(* ===== verification/Pgm.v ===== *)
(** Grey-scale images and their text files: cw08/zad1/src/pgm.c and pgm.h. *)
From S2P Require Import Prelude CString Scan.
From Stdlib Require Import Ascii String SpecFloat.
#[local] Open Scope string_scope.
#[local] Open Scope Z_scope.

(** ** The C type [float]: binary32 values *)

Definition flt_of_Z (z : Z) : spec_float := binary_normalize 24 128 z 0 false.
Definition fmul : spec_float -> spec_float -> spec_float := SFmul 24 128.
Definition fdiv : spec_float -> spec_float -> spec_float := SFdiv 24 128.

(** The absolute value of a number, without its fraction. *)
Definition trunc_abs (m : positive) (e : Z) : Z :=
  if 0 <=? e then Zpos m * 2 ^ e else Zpos m / 2 ^ (- e).

(** Conversion to [unsigned char]: the fraction is discarded, and a value out
    of range is undefined. *)
Definition uchar_of_sf (f : spec_float) : option Z :=
  match f with
  | S754_zero _ => Some 0
  | S754_finite s m e =>
      let v := trunc_abs m e in
      if if s then v =? 0 else v <? 256 then Some v else None
  | _ => None
  end.

(** ** The image *)

(** [data] is what the block holds after the two fields. *)
Record pgm_image := Img { width : Z; height : Z; data : list Z }.

(** [y * img->width + x], in [size_t]. *)
Definition pixel_index (img : pgm_image) (x y : Z) : Z := u64 (u64 y * width img + u64 x).

Definition pgm_get_pixel {St} (img : pgm_image) (x y : Z) : cm St Z :=
  lift UB_bounds (aget (data img) (pixel_index img x y)).

Definition pgm_set_pixel {St} (img : pgm_image) (x y pix : Z) : cm St pgm_image :=
  d ← lift UB_bounds (aset (data img) (pixel_index img x y) pix);
  mret (Img (width img) (height img) d).

Section Files.
(** [malloc]: [None], or a block of indeterminate bytes with so many bytes
    beyond what was asked for (none, as far as the language goes). *)
Context (malloc : Z -> option nat) (garbage : Z).

Definition pgm_create {St} (w h : Z) : cm St (option pgm_image) :=
  mret (match malloc (u64 (16 + u64 (w * h))) with
        | None => None
        | Some slack => Some (Img w h (replicate (Z.to_nat (u64 (w * h)) + slack) garbage))
        end).

(** ** [pgm_save] *)

(** A row of pixels from [data[d]] on. *)
Fixpoint save_row {St} (img : pgm_image) (n : nat) (d : Z) : cm St string :=
  match n with
  | O => mret nl
  | S n' =>
      p ← lift UB_bounds (aget (data img) d);
      d' ← int_op (d + 1);
      r ← save_row img n' d';
      mret (dec p ++ " " ++ r)
  end.

Fixpoint save_rows {St} (img : pgm_image) (n : nat) (d : Z) : cm St string :=
  match n with
  | O => mret ""
  | S n' =>
      r ← save_row img (Z.to_nat (width img)) d;
      d' ← int_op (d + width img);
      rs ← save_rows img n' d';
      mret (r ++ rs)
  end.

(** The counter of rows is an [int]; with columns, the counter of pixels
    overflows first. *)
Definition rows_ok (w h : Z) : bool := (0 <? w) || (h <=? INT_MAX).

(** The text written, when the file can be opened and written to. *)
Definition pgm_save {St} (img : pgm_image) : cm St string :=
  check (rows_ok (width img) (height img)) UB_overflow ;;
  rs ← save_rows img (Z.to_nat (height img)) 0;
  mret ("P2" ++ nl ++ dec (width img) ++ " " ++ dec (height img) ++ nl ++ "255" ++ nl ++ rs).

(** ** [pgm_load] *)

(** ["P2 %zu %zu %zu "]: a number that does not fit is undefined. *)
Definition to_size (z : Z) : option Z := if Z.abs z <? 2 ^ 64 then Some (u64 z) else None.

Definition scan_header (s : string) : option (Z * Z * Z * string) :=
  match s with
  | String "P" (String "2" s1) =>
      '(w, s2) ← scan_num s1; '(h, s3) ← scan_num s2; '(m, s4) ← scan_num s3;
      Some (w, h, m, scan_ws s4)
  | _ => None
  end.

(** [fscanf] stores an [int] at the address of a pixel: four bytes. *)
Definition store_int {St} (d : list Z) (i v : Z) : cm St (list Z) :=
  check ((0 <=? i) && (i + 4 <=? Z.of_nat (Datatypes.length d))) UB_bounds ;;
  mret (overwrite d (Z.to_nat i) (le_bytes 4 v)).

(** [img->data[d] *= 255.f / max_val] *)
Definition scale (p max_val : Z) : option Z :=
  uchar_of_sf (fmul (flt_of_Z p) (fdiv (flt_of_Z 255) (flt_of_Z max_val))).

(** The pixels one after the other: [n] of them, row by row. *)
Fixpoint load_pixels {St} (n : nat) (d max_val : Z) (block : list Z) (s : string) : cm St (option (list Z)) :=
  match n with
  | O => mret (Some block)
  | S n' =>
      match scan_num s with
      | None => mret None
      | Some (v, s') =>
          check (is_int v) UB_overflow ;;
          block ← store_int block d v;
          p ← lift UB_bounds (aget block d);
          p ← lift UB_overflow (scale p max_val);
          block ← lift UB_bounds (aset block d p);
          d' ← int_op (d + 1);
          load_pixels n' d' max_val block (scan_ws s')
      end
  end.

(** [None]: -1 is returned. *)
Definition pgm_load {St} (s : string) : cm St (option pgm_image) :=
  match scan_header s with
  | None => mret None
  | Some (w, h, m, s') =>
      w ← lift UB_overflow (to_size w);
      h ← lift UB_overflow (to_size h);
      max_val ← lift UB_overflow (to_size m);
      o ← pgm_create w h;
      match o with
      | None => mret None
      | Some img =>
          check (rows_ok w h) UB_overflow ;;
          r ← load_pixels (Z.to_nat w * Z.to_nat h) 0 max_val (data img) s';
          mret (match r with None => None | Some block => Some (Img w h block) end)
      end
  end.
End Files.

Problem statement - Could you return exactly the lines above from the line with "match s with" to the line with "Some (w, h, m, s') =>", both included, and nothing else?

Answer to the problem -
  match s with
  | String "P" (String "2" s1) =>
      '(w, s2) ← scan_num s1; '(h, s3) ← scan_num s2; '(m, s4) ← scan_num s3;
      Some (w, h, m, scan_ws s4)
  | _ => None
  end.

(** [fscanf] stores an [int] at the address of a pixel: four bytes. *)
Definition store_int {St} (d : list Z) (i v : Z) : cm St (list Z) :=
  check ((0 <=? i) && (i + 4 <=? Z.of_nat (Datatypes.length d))) UB_bounds ;;
  mret (overwrite d (Z.to_nat i) (le_bytes 4 v)).

(** [img->data[d] *= 255.f / max_val] *)
Definition scale (p max_val : Z) : option Z :=
  uchar_of_sf (fmul (flt_of_Z p) (fdiv (flt_of_Z 255) (flt_of_Z max_val))).

(** The pixels one after the other: [n] of them, row by row. *)
Fixpoint load_pixels {St} (n : nat) (d max_val : Z) (block : list Z) (s : string) : cm St (option (list Z)) :=
  match n with
  | O => mret (Some block)
  | S n' =>
      match scan_num s with
      | None => mret None
      | Some (v, s') =>
          check (is_int v) UB_overflow ;;
          block ← store_int block d v;
          p ← lift UB_bounds (aget block d);
          p ← lift UB_overflow (scale p max_val);
          block ← lift UB_bounds (aset block d p);
          d' ← int_op (d + 1);
          load_pixels n' d' max_val block (scan_ws s')
      end
  end.

(** [None]: -1 is returned. *)
Definition pgm_load {St} (s : string) : cm St (option pgm_image) :=
  match scan_header s with
  | None => mret None
  | Some (w, h, m, s') =>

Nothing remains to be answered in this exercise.